Chasdei Meir, a non-profit organization named after the late Rabbi Meir Kahane, has embarked on an initiative for planting fruit tree saplings in the hills of Judea and Samaria. The planting is being carried out before Tu BiShvat, the Jewish holiday on the 15th day of Shvat which marks “the new year of the trees”. Schoolchildren traditionally plant trees all over Israel on this day.

The group said that the planting campaign is intended to encourage “the people of the hilltops” (the term for those who make their homes on isolated hills in Judea and Samaria) and to strengthen Jewish presence in Judea and Samaria.

Chasdei Meir will distribute about 15,000 saplings in the outposts and hilltops, at a total coast of about NIS 100,000. The funding is from public donations, and is intended as a rebuttal of the construction freeze policy which the government has initiated in response to US presssure.

Bentzi Gofshtein, one of the heads of the organization, said that “every hill that will have saplings and trees on it is ours.
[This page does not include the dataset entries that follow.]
(** X13: [main] exits with 0, 1 or 2, unless it opens the graphical
    interface.  It exits with 2 exactly when [argparse] rejects the command
    line, and with 0 on [-h], in both cases with no file touched.  When
    the command line parses: with [--gui] no run is made by [main],
    whatever the other arguments are; a missing or empty [--pdf], [--book]
    or [--database] gives the exit code 1 with no file touched; otherwise
    the code is 0 or 1; with 0, a run of [process_highlights] on the given
    files returned the output path after writing there the pages of the
    input and its old and new annotations; with 1 the file system is as it
    was. *)
Theorem main_exit (argv : list string) (w : World) :
  (parse_args argv = HelpExit → main argv w = Exit 0 w) ∧
  (parse_args argv = UsageError → main argv w = Exit 2 w) ∧
  (∀ code w', main argv w = Exit code w' →
     (code = 0 ∨ code = 1 ∨ code = 2) ∧ (code = 2 ↔ parse_args argv = UsageError)) ∧
  (∀ args, parse_args argv = Parsed args →
     (arg_gui args = true → main argv w = GuiOpened) ∧
     (arg_gui args = false →
      given (arg_pdf args) && given (arg_book args) && given (arg_database args) = false →
      main argv w = Exit 1 w) ∧
     (arg_gui args = false →
      ∃ code w', main argv w = Exit code w' ∧
        (code = 1 ∧ w' = w ∨
         code = 0 ∧
         ∃ pdf out doc annots new,
           arg_pdf args = Some pdf ∧
           out = default
                   (path_join (path_parent (to_path pdf))
                      (path_stem (to_path pdf) ++ "_highlighted" ++
                       path_suffix (to_path pdf)))
                   (to_path <$> arg_output args) ∧
           fs w !! to_path pdf = Some (PdfFile doc annots) ∧
           fs w' = <[out := PdfFile doc (annots ++ new)]> (fs w)))).
Proof.
  split; [intros H; unfold main; rewrite H; reflexivity|].
  split; [intros H; unfold main; rewrite H; reflexivity|].
  split; [|intros args Hparse; exact (main_parsed argv args w Hparse)].
  intros code w' Hmain.
  destruct (parse_args argv) as [| |args] eqn:Hparse.
  - unfold main in Hmain. rewrite Hparse in Hmain. injection Hmain as <- _.
    split; [auto|]. split; discriminate.
  - unfold main in Hmain. rewrite Hparse in Hmain. injection Hmain as <- _.
    split; [auto|]. split; reflexivity.
  - destruct (main_parsed argv args w Hparse) as (Hgui & _ & Hrun).
    destruct (arg_gui args).
    + rewrite Hgui in Hmain by reflexivity. discriminate.
    + destruct (Hrun eq_refl) as (c & w1 & Hc & Hcases). rewrite Hc in Hmain.
      injection Hmain as <- <-.
      destruct Hcases as [[-> _]|[-> _]]; (split; [auto|split; discriminate]).
Qed.

(** X14: when both files are given and exist, the database holds
    at least one highlight of the book, the searches return and the save
    succeeds, [main] exits with 0 and leaves the output file, however few
    records were found: a batch of which nothing is found in the document
    still gives a copy of the input and the exit code 0. *)
Theorem main_succeeds (argv : list string) (args : Args) (w : World)
    (pdf book database : string)
    (doc : Document) (annots : list (nat * Annot)) (notes : list Note) :
  let self := mkMoonHighlighter (to_path pdf) book (to_path database) 80 5 in
  let highlights := get_highlights_from_db w self in
  let out := default (default_output_path self) (to_path <$> arg_output args) in
  parse_args argv = Parsed args →
  arg_gui args = false →
  arg_pdf args = Some pdf → arg_book args = Some book → arg_database args = Some database →
  pdf ≠ "" → book ≠ "" → database ≠ "" →
  fs w !! to_path pdf = Some (PdfFile doc annots) →
  fs w !! to_path database = Some (SqliteFile notes) →
  highlights ≠ [] →
  (∀ h, h ∈ highlights → searches_return doc h.2) →
  save_fails w out = false →
  main argv w =
    Exit 0 (mkWorld (<[out := PdfFile doc (annots ++ batch_annots doc highlights)]> (fs w))
              (save_fails w)).
Proof.
  intros self highlights out Hparse Hgui Hpdf Hbook Hdb Hp Hb Hd Hfile Hdbfile Hne Hret Hsave.
  unfold main. rewrite Hparse, Hgui, Hpdf, Hbook, Hdb.
  destruct pdf; [congruence|]. destruct book; [congruence|]. destruct database; [congruence|].
  simpl given. simpl negb. simpl orb. cbv iota.
  unfold init. rewrite Hfile, Hdbfile.
  destruct (process_highlights_run self w (to_path <$> arg_output args) doc annots
              (negb (arg_no_fuzzy args)) ∅ Hfile Hne Hret Hsave) as [st Hst].
  fold self. rewrite Hst. reflexivity.
Qed.

End MainProperties.

(** Witness of [main_exit]: on the command line of the examples the
    batch runs, "hello" is marked and the exit code is 0; an unknown
    option gives the exit code 2 and [-h] the exit code 0, with the file
    system as it was. *)
Lemma main_exit_witness :
  let w := Examples.world_of [Examples.page_hello]
             [Examples.note 1996532479 "hello"; Examples.note (-256) "quux"] in
  (∃ w' new,
     main (Lib := Examples.example_lib) (PL := MoreExamples.example_paths)
       (AP := MoreExamples.example_argparse) MoreExamples.argv w = Exit 0 w' ∧
     fs w' = <[default_output_path Examples.self :=
                 PdfFile [Examples.page_hello] ([] ++ new)]> (fs w)) ∧
  main (Lib := Examples.example_lib) (PL := MoreExamples.example_paths)
    (AP := MoreExamples.example_argparse) ["--bogus"] w = Exit 2 w ∧
  main (Lib := Examples.example_lib) (PL := MoreExamples.example_paths)
    (AP := MoreExamples.example_argparse) ["-h"] w = Exit 0 w.
Proof.
  intros w. split; [|split].
  - destruct (main_exit (Lib := Examples.example_lib) (PL := MoreExamples.example_paths)
                (AP := MoreExamples.example_argparse) MoreExamples.argv w)
      as (_ & _ & _ & Hparsed).
    destruct (Hparsed MoreExamples.args eq_refl) as (_ & _ & Hrun).
    destruct (Hrun eq_refl) as (code & w' & Hmain & Hcases).
    assert (Hzero : ∃ w0, main (Lib := Examples.example_lib)
                            (PL := MoreExamples.example_paths)
                            (AP := MoreExamples.example_argparse) MoreExamples.argv w =
                          Exit 0 w0) by (eexists; reflexivity).
    destruct Hzero as [w0 Hw0]. rewrite Hw0 in Hmain. injection Hmain as <- <-.
    destruct Hcases as [[Hcode _]|(_ & pdf & out & doc & annots & new & Hpdf & -> & Hfile & Hfs)];
      [discriminate Hcode|].
    injection Hpdf as <-.
    assert (Hdoc : fs w !! to_path (Pathlib := MoreExamples.example_paths) "/books/novel.pdf" =
                   Some (PdfFile [Examples.page_hello] [])) by reflexivity.
    rewrite Hdoc in Hfile. injection Hfile as <- <-.
    exists w0, new. split; [exact Hw0|exact Hfs].
  - apply (main_exit (Lib := Examples.example_lib) (PL := MoreExamples.example_paths)
             (AP := MoreExamples.example_argparse) ["--bogus"] w). reflexivity.
  - apply (main_exit (Lib := Examples.example_lib) (PL := MoreExamples.example_paths)
             (AP := MoreExamples.example_argparse) ["-h"] w). reflexivity.
Defined.

(** Witness of [main_succeeds]: the only record, "quux", is not in the
    document; the output is written without annotation and the exit code
    is 0. *)
Lemma main_succeeds_witness :
  let w := Examples.world_of [Examples.page_hello] [Examples.note (-256) "quux"] in
  main (Lib := Examples.example_lib) (PL := MoreExamples.example_paths)
    (AP := MoreExamples.example_argparse) MoreExamples.argv w =
    Exit 0 (mkWorld (<[default_output_path Examples.self :=
                         PdfFile [Examples.page_hello] []]> (fs w)) (save_fails w)).
Proof.
  intros w.
  apply (main_succeeds (Lib := Examples.example_lib) (PL := MoreExamples.example_paths)
           (AP := MoreExamples.example_argparse) MoreExamples.argv
           MoreExamples.args w "/books/novel.pdf" "novel.pdf" "/books/pdfmarks.sqlite"
           [Examples.page_hello] [] [Examples.note (-256) "quux"]);
    try reflexivity; try discriminate.
  intros h _. repeat constructor; eexists; reflexivity.
Defined.


(** ** Substring search *)

Lemma str_cons_app (c : ascii) (a b : string) : String c a ++ b = String c (a ++ b).
Proof. reflexivity. Qed.

Lemma str_app_assoc (a b c : string) : (a ++ b) ++ c = a ++ b ++ c.
Proof.
  induction a as [|x a IH]; [reflexivity|].
  rewrite !str_cons_app. f_equal. exact IH.
Qed.

Lemma prefix_app (sub s : string) :
  String.prefix sub s = true ↔ ∃ post, s = sub ++ post.
Proof.
  revert s. induction sub as [|c sub IH]; intros s.
  - split; [intros _; exists s; reflexivity|intros _; destruct s; reflexivity].
  - destruct s as [|d s]; simpl.
    + split; [discriminate|intros [post H]; discriminate].
    + destruct (Ascii.ascii_dec c d) as [->|Hne].
      * rewrite IH. split; intros [post H]; exists post.
        -- rewrite str_cons_app. f_equal. exact H.
        -- rewrite str_cons_app in H. injection H as H. exact H.
      * split; [discriminate|]. intros [post H]. rewrite str_cons_app in H.
        injection H as H _. congruence.
Qed.

Lemma str_take_app (pre rest : string) : str_take (String.length pre) (pre ++ rest) = pre.
Proof.
  induction pre as [|c pre IH]; [destruct rest; reflexivity|].
  rewrite str_cons_app. simpl. f_equal. exact IH.
Qed.

Lemma str_find_eq (sub s : string) :
  str_find sub s =
    if String.prefix sub s then Some 0%nat
    else match s with
         | EmptyString => None
         | String _ s' => S <$> str_find sub s'
         end.
Proof. destruct s; reflexivity. Qed.
Lemma mount_unmount_restores_counts_witness :
  countsNonNegative (internalCtx mountedState)
  ∧ countsExact (disposableObjects (internalCtx mountedState)) [1; 3; 3]%positive
  ∧ disposableObjects
      (internalCtx (exec (removeDisposableObjects [1; 3; 3]%positive)
                      (exec (addDisposableObjects [1; 3; 3]%positive) mountedState)))
    !! 3%positive = Some 0.
Proof.
  split_and!; [exact mountedState_nonneg | exact mountedState_exact |].
  exact (mount_unmount_restores_counts [1; 3; 3]%positive mountedState
           mountedState_nonneg mountedState_exact 3%positive).
Defined.

Lemma mount_unmount_dispose_roundtrip_witness :
  map_Forall (λ _ n, 0 < n) (disposableObjects (internalCtx mountedState))
  ∧ countsExact (disposableObjects (internalCtx mountedState)) [1; 3; 3]%positive
  ∧ disposableObjects
      (internalCtx (exec (dispose false)
                      (exec (removeDisposableObjects [1; 3; 3]%positive)
                         (exec (addDisposableObjects [1; 3; 3]%positive)
                            mountedState))))
    = disposableObjects (internalCtx mountedState).
Proof.
  split_and!; [exact mountedState_positive | exact mountedState_exact |].
  exact (mount_unmount_dispose_roundtrip [1; 3; 3]%positive mountedState
           mountedState_positive mountedState_exact).
Defined.

(** * Colliders from the meshes of an object *)

Module CollidersFacts.
Import Colliders.

Section Facts.
Context {num quat body : Type}.
Variables (add sub mul : num → num → num) (half : num → num)
          (max : num → num → num) (zero : num).
Variables (identity : quat) (invert : quat → quat) (premultiply : quat → quat → quat).
Variables (float32Array uint32Array : list num → list num).
Variable hullFound : list num → bool.
Variable trimeshAccepted : list num → list num → bool.

Abbreviation Object3D := (@Object3D num quat).
Abbreviation Run := (@Run num quat body).
Abbreviation Collider := (@Collider num quat body).
Abbreviation describe :=
  (describe sub mul half max float32Array uint32Array hullFound).
Abbreviation visit :=
  (visit add sub mul half max premultiply float32Array uint32Array hullFound
     trimeshAccepted).
Abbreviation createCollidersFromChildren :=
  (createCollidersFromChildren add sub mul half max zero identity invert
     premultiply float32Array uint32Array hullFound trimeshAccepted).
Abbreviation describable := (describable float32Array hullFound).
Abbreviation creatable :=
  (creatable float32Array uint32Array hullFound trimeshAccepted).
Abbreviation created := (created trimeshAccepted).
Abbreviation translationFor := (translationFor add sub).
Abbreviation rigidBodyPosition := (rigidBodyPosition zero).

Implicit Types (nodes : list Object3D) (child object : Object3D) (r : Run)
  (ty : AutoCollidersShapes) (rb : option body).

Lemma describe_Some ty g scale size0 offset0 :
  (ty = convexHull → hullFound (float32Array (position g)) = true) →
  (ty = trimesh → trimeshAccepted (float32Array (position g))
                    (uint32Array (default [] (index g))) = true) →
  ∃ sh size1 offset1,
    describe ty g scale size0 offset0 = (Some sh, size1, offset1)
    ∧ shapeKind sh = ty
    ∧ created sh = true.
Proof.
  intros Hhull Hmesh. destruct ty; simpl; try by do 3 eexists.
  - do 3 eexists. split_and!; [done | done |]. simpl. by apply Hmesh.
  - rewrite Hhull by done. by do 3 eexists.
Qed.

Lemma visitAll_app (f : Run → Object3D → Run + Run) nodes1 nodes2 r :
  visitAll f (nodes1 ++ nodes2) r =
  match visitAll f nodes1 r with
  | inl r1 => visitAll f nodes2 r1
  | inr e => inr e
  end.
Proof.
  revert r. induction nodes1 as [|child nodes1 IH]; intros r; simpl; [done|].
  destruct (f r child); [apply IH | done].
Qed.

Lemma visitAll_creatable ty rb pos q nodes r :
  Forall (creatable ty) nodes →
  ∃ r' new,
    visitAll (visit ty rb pos q) nodes r = inl r'
    ∧ colliders r' = colliders r ++ new
    ∧ length new = length (filter (λ child, is_Some (geometry child)) nodes)
    ∧ Forall (ofThisCall ty rb) new.
Proof.
  intros Hnodes. revert r.
  induction Hnodes as [|child nodes [Hchild Hmesh] _ IH]; intros r; simpl.
  { exists r, []. by rewrite app_nil_r. }
  unfold Colliders.visit at 1. rewrite filter_cons.
  destruct (geometry child) as [g|] eqn:Hg.
  - destruct (describe_Some ty g (getWorldScale child) (size (scratch r))
                (offset (scratch r)))
      as (sh & size1 & offset1 & Hdesc & Hkind & Hcreated).
    { intros Hty. by apply (Hchild g). }
    { intros Hty. by apply (Hmesh g). }
    rewrite Hdesc, Hcreated.
    match goal with |- context [visitAll _ nodes ?r1] =>
      destruct (IH r1) as (r' & new & Hrun & Hcols & Hlen & Hgood) end.
    simpl in Hcols. rewrite <- app_assoc in Hcols.
    eexists r', (_ :: new). rewrite decide_True by done.
    split_and!; [done | exact Hcols | simpl; by rewrite Hlen |].
    constructor; [done | exact Hgood].
  - destruct (IH r) as (r' & new & Hrun & Hcols & Hlen & Hgood).
    exists r', new. rewrite decide_False by (by intros [? ?]).
    by split_and!.
Qed.
(* ===== verification/_CoqProject ===== *)
-Q . S2P
Prelude.v
GoMap.v
Varint.v
Header.v
Storage.v
StorageDecode.v
StorageProofs.v
StorageSafety.v
Connection.v
Crypto.v
Ueps.v
KeyDeriv.v
Dispatcher.v
Float64.v
Duration.v
Limits.v
Readers.v
PeerName.v
Peer.v
PeerProofs.v
PeerSelect.v
PeerPersist.v
PeerInstances.v
Identity.v
NodeInstances.v
Controller.v
ConnRace.v
Protocol.v
Session.v
JsonBuffers.v
SessionInstances.v
Transport.v
Admission.v
TransportProofs.v
ConnTable.v
ReadLoop.v
Lifecycle.v
Shutdown.v
TransportInstances.v
Paths.v
Bundle.v
Payloads.v
Worker.v
WorkerProofs.v
Remote.v
RemoteProofs.v
Gather.v
ContentBus.v
BusProofs.v
Api.v
Provider.v
Logger.v
Service.v
AppInstances.v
Thank G-d, the government of Israel has not declared a freeze on saplings, and therefore we will go out to the field and tell Netanyahu, Barak and their friends – we are here and we will never leave! They freeze and we plant.”

Gofshtein praised the public response to the campaign and said that contributions are still coming in and that the organizers hope to enlarge and possibly even double the number of trees being planted.”